What you have to do =>
Look through the entries below. Say how many lines include "ones", with nothing added.

══════

(** * DeepShield: heuristic "real" / "ai-generated" scoring

    A shallow embedding of [backend/main.py] (the two FastAPI handlers
    [analyze_text] and [analyze_image]) and the properties its
    specification states about them.

    Modelling choices.
    - A Python [str] is a [string] whose characters are the code points
      U+0000 to U+00FF. On these, [str.lower], the white space of
      [str.split] and [str.strip] and the regular-expression class [\w]
      are the Unicode ones, as Python 3 has them; [Py] defines them.
    - A Python [float] is an IEEE 754 binary64 number: the primitive type
      [float], whose operations are specified by [SpecFloat].
    - A statement that can raise has an [option] type, [None] standing
      for the exception: a division raises [ZeroDivisionError] when its
      divisor is 0.
    - [x ** 2] on floats is computed by the C library's [pow], whose
      rounding differs from one library to the next: it is a parameter of
      the text handler.
    - [random.uniform(-0.05, 0.05)] is an input of the handlers (the
      argument [jitter]).
    - Pillow and the way an exception prints are parameters of the image
      handler. *)

From Stdlib Require Import ZArith List String Ascii Bool Lia.
From Stdlib Require Import Floats.
Import ListNotations.

#[local] Set Warnings "-inexact-float".
#[local] Open Scope string_scope.
#[local] Open Scope Z_scope.

(** Sequencing of statements that can raise. *)
Notation "x <- e ;; k" :=
  (match e with Some x => k | None => None end)
  (at level 61, e at next level, right associativity).

(** ** Python built-ins over strings and numbers *)

Module Py.

Definition len (s : string) : Z := Z.of_nat (String.length s).

Definition code (c : ascii) : N := N_of_ascii c.

Definition in_range (lo hi : N) (c : ascii) : bool :=
  (N.leb lo (code c) && N.leb (code c) hi)%bool.

(** [str.isspace], the white space of [split()] and [strip()]: TAB..CR,
    FS..US, the space, NEL (U+0085) and the no-break space (U+00A0). *)
Definition isspace (c : ascii) : bool :=
  (in_range 9 13 c || in_range 28 32 c
   || N.eqb (code c) 133 || N.eqb (code c) 160)%bool.

(** [str.isalpha]: the letters A-Z and a-z, the ordinal indicators
    (U+00AA, U+00BA), the micro sign (U+00B5) and the letters U+00C0 to
    U+00FF, which leave out the signs U+00D7 and U+00F7. *)
Definition isalpha (c : ascii) : bool :=
  (in_range 65 90 c || in_range 97 122 c
   || N.eqb (code c) 170 || N.eqb (code c) 181 || N.eqb (code c) 186
   || in_range 192 214 c || in_range 216 246 c || in_range 248 255 c)%bool.

(** The characters with a decimal, digit or numeric value: 0-9, the
    superscripts U+00B2, U+00B3 and U+00B9, the fractions U+00BC to
    U+00BE. *)
Definition isnumeric (c : ascii) : bool :=
  (in_range 48 57 c
   || N.eqb (code c) 178 || N.eqb (code c) 179 || N.eqb (code c) 185
   || in_range 188 190 c)%bool.

(** [str.isalnum] *)
Definition isalnum (c : ascii) : bool := (isalpha c || isnumeric c)%bool.

(** The class [\w] of a [str] pattern: alphanumeric or the underscore. *)
Definition isword (c : ascii) : bool :=
  (isalnum c || N.eqb (code c) 95)%bool.

(** The letters with a lower-case form: A-Z and U+00C0 to U+00DE but
    U+00D7; the form is 32 code points above. *)
Definition isupper (c : ascii) : bool :=
  (in_range 65 90 c || in_range 192 214 c || in_range 216 222 c)%bool.

Definition lower_char (c : ascii) : ascii :=
  if isupper c then ascii_of_N (code c + 32) else c.

(** [s.lower()] *)
Fixpoint lower (s : string) : string :=
  match s with
  | EmptyString => EmptyString
  | String c r => String (lower_char c) (lower r)
  end.

Definition nonempty (s : string) : bool :=
  match s with EmptyString => false | String _ _ => true end.

(** [sub in s] *)
Fixpoint contains (sub s : string) : bool :=
  (prefix sub s
   || match s with EmptyString => false | String _ r => contains sub r end)%bool.

(** [s.count(sub)]: occurrences found from left to right, the search
    resuming after each one ([skip] is what is left of the last one). *)
Fixpoint count_from (sub s : string) (skip : nat) : Z :=
  match s with
  | EmptyString => 0
  | String _ r =>
      match skip with
      | S k => count_from sub r k
      | O => if prefix sub s
             then 1 + count_from sub r (String.length sub - 1)
             else count_from sub r 0
      end
  end.

Definition count (s sub : string) : Z :=
  match sub with
  | EmptyString => len s + 1
  | String _ _ => count_from sub s 0
  end.

(** The pieces of [s] between the characters of a class, empty ones too. *)
Fixpoint pieces (sep : ascii -> bool) (s : string) : list string :=
  match s with
  | EmptyString => [EmptyString]
  | String c r =>
      if sep c then EmptyString :: pieces sep r
      else match pieces sep r with
           | p :: ps => String c p :: ps
           | [] => [String c EmptyString]
           end
  end.

(** [s.split()]: the maximal runs of characters that are not spaces. *)
Definition split (s : string) : list string :=
  filter nonempty (pieces isspace s).

(** [re.findall(r'\b\w+\b', s)]: the maximal runs of word characters. *)
Definition findall_words (s : string) : list string :=
  filter nonempty (pieces (fun c => negb (isword c)) s).

(** [re.split(r'[.!?]+', s)]: a run of separators separates once. *)
Fixpoint re_split_runs (sep : ascii -> bool) (s : string) (in_run : bool)
  : list string :=
  match s with
  | EmptyString => [EmptyString]
  | String c r =>
      if sep c then
        if in_run then re_split_runs sep r true
        else EmptyString :: re_split_runs sep r true
      else match re_split_runs sep r false with
           | p :: ps => String c p :: ps
           | [] => [String c EmptyString]
           end
  end.

Definition is_sentence_end (c : ascii) : bool :=
  (N.eqb (code c) 46 || N.eqb (code c) 33 || N.eqb (code c) 63)%bool.

Definition re_split_sentences (s : string) : list string :=
  re_split_runs is_sentence_end s false.

Fixpoint lstrip (s : string) : string :=
  match s with
  | EmptyString => EmptyString
  | String c r => if isspace c then lstrip r else s
  end.

Fixpoint rstrip (s : string) : string :=
  match s with
  | EmptyString => EmptyString
  | String c r =>
      let r' := rstrip r in
      if (isspace c && negb (nonempty r'))%bool then EmptyString
      else String c r'
  end.

(** [s.strip()] *)
Definition strip (s : string) : string := rstrip (lstrip s).

(** [sep.join(ws)] *)
Fixpoint join (sep : string) (ws : list string) : string :=
  match ws with
  | [] => EmptyString
  | [w] => w
  | w :: rest => w ++ sep ++ join sep rest
  end.

(** [sum] over integers *)
Definition sum (xs : list Z) : Z := fold_left Z.add xs 0.

(** [len] of a list *)
Definition len_list {A : Type} (xs : list A) : Z := Z.of_nat (List.length xs).

(** [len(set(ws))] *)
Definition len_set (ws : list string) : Z :=
  Z.of_nat (List.length (nodup string_dec ws)).

(** A [dict] from strings to counts, in insertion order. *)
Definition dict := list (string * Z).

Fixpoint dict_get (d : dict) (k : string) (default : Z) : Z :=
  match d with
  | [] => default
  | (k', v) :: r => if String.eqb k' k then v else dict_get r k default
  end.

Fixpoint dict_set (d : dict) (k : string) (v : Z) : dict :=
  match d with
  | [] => [(k, v)]
  | (k', v') :: r =>
      if String.eqb k' k then (k', v) :: r else (k', v') :: dict_set r k v
  end.

(** [d[k] = d.get(k, 0) + 1] *)
Definition dict_count (d : dict) (k : string) : dict :=
  dict_set d k (dict_get d k 0 + 1).

Definition values (d : dict) : list Z := map snd d.

(** *** Floats *)

(** [float(n)], exact below 2^53. *)
Definition float_of_Z (n : Z) : float :=
  SF2Prim (binary_normalize prec emax n 0 false).

(** The quotient of two integers rounded once, which below 2^53 is the
    quotient of the converted operands. *)
Definition quotient (a b : Z) : float := (float_of_Z a / float_of_Z b)%float.

(** [a / b] on integers; it raises [ZeroDivisionError] when [b] is 0. *)
Definition truediv (a b : Z) : option float :=
  if b =? 0 then None else Some (quotient a b).

(** [x / n], a float by an integer; the same exception. *)
Definition fdiv (x : float) (n : Z) : option float :=
  if n =? 0 then None else Some (x / float_of_Z n)%float.

(** [int(x)]: truncation towards zero; NaN and the infinities raise. *)
Definition int (x : float) : option Z :=
  match Prim2SF x with
  | S754_zero _ => Some 0
  | S754_finite s m e =>
      let a := if 0 <=? e then Z.pos m * 2 ^ e else Z.pos m / 2 ^ (- e) in
      Some (if s then - a else a)
  | S754_infinity _ | S754_nan => None
  end.

(** [min(a, b)] and [max(a, b)] keep their first argument unless the
    second is strictly smaller (larger), also when one is a NaN. *)
Definition fmin (a b : float) : float := if (b <? a)%float then b else a.
Definition fmax (a b : float) : float := if (a <? b)%float then b else a.

(** [sum] over floats, from the left, starting from the integer 0. *)
Definition fsum (xs : list float) : float := fold_left PrimFloat.add xs 0%float.

End Py.

(** ** The response model and the HTTP outcomes *)

Record AnalysisResponse := {
  status : string;      (* "real" or "ai-generated" *)
  confidence : Z        (* 0-100 *)
}.

(** What a handler does: it returns a response, raises an
    [HTTPException], or fails on an exception nobody catches. *)
Inductive outcome :=
| Returned (r : AnalysisResponse)
| HTTPException (status_code : Z) (detail : string)
| Unhandled.

(** The two counters of a handler, [ai_indicators]/[human_indicators]
    in the text handler and [ai_score]/[human_score] in the image one. *)
Record tally := { ai : Z; human : Z }.

Definition add_ai (k : Z) (t : tally) : tally :=
  {| ai := ai t + k; human := human t |}.
Definition add_human (k : Z) (t : tally) : tally :=
  {| ai := ai t; human := human t + k |}.

(** A signal adds at most [ka] to the first counter and [kh] to the
    second, and takes nothing away. *)
Definition grows (ka kh : Z) (f : tally -> tally) : Prop :=
  forall t, ai t <= ai (f t) <= ai t + ka
            /\ human t <= human (f t) <= human t + kh.

(** The same for a signal that could raise: it does not. *)
Definition returns (ka kh : Z) (f : tally -> option tally) : Prop :=
  forall t, exists t', f t = Some t'
                       /\ ai t <= ai t' <= ai t + ka
                       /\ human t <= human t' <= human t + kh.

══════

Finished exercise =>
2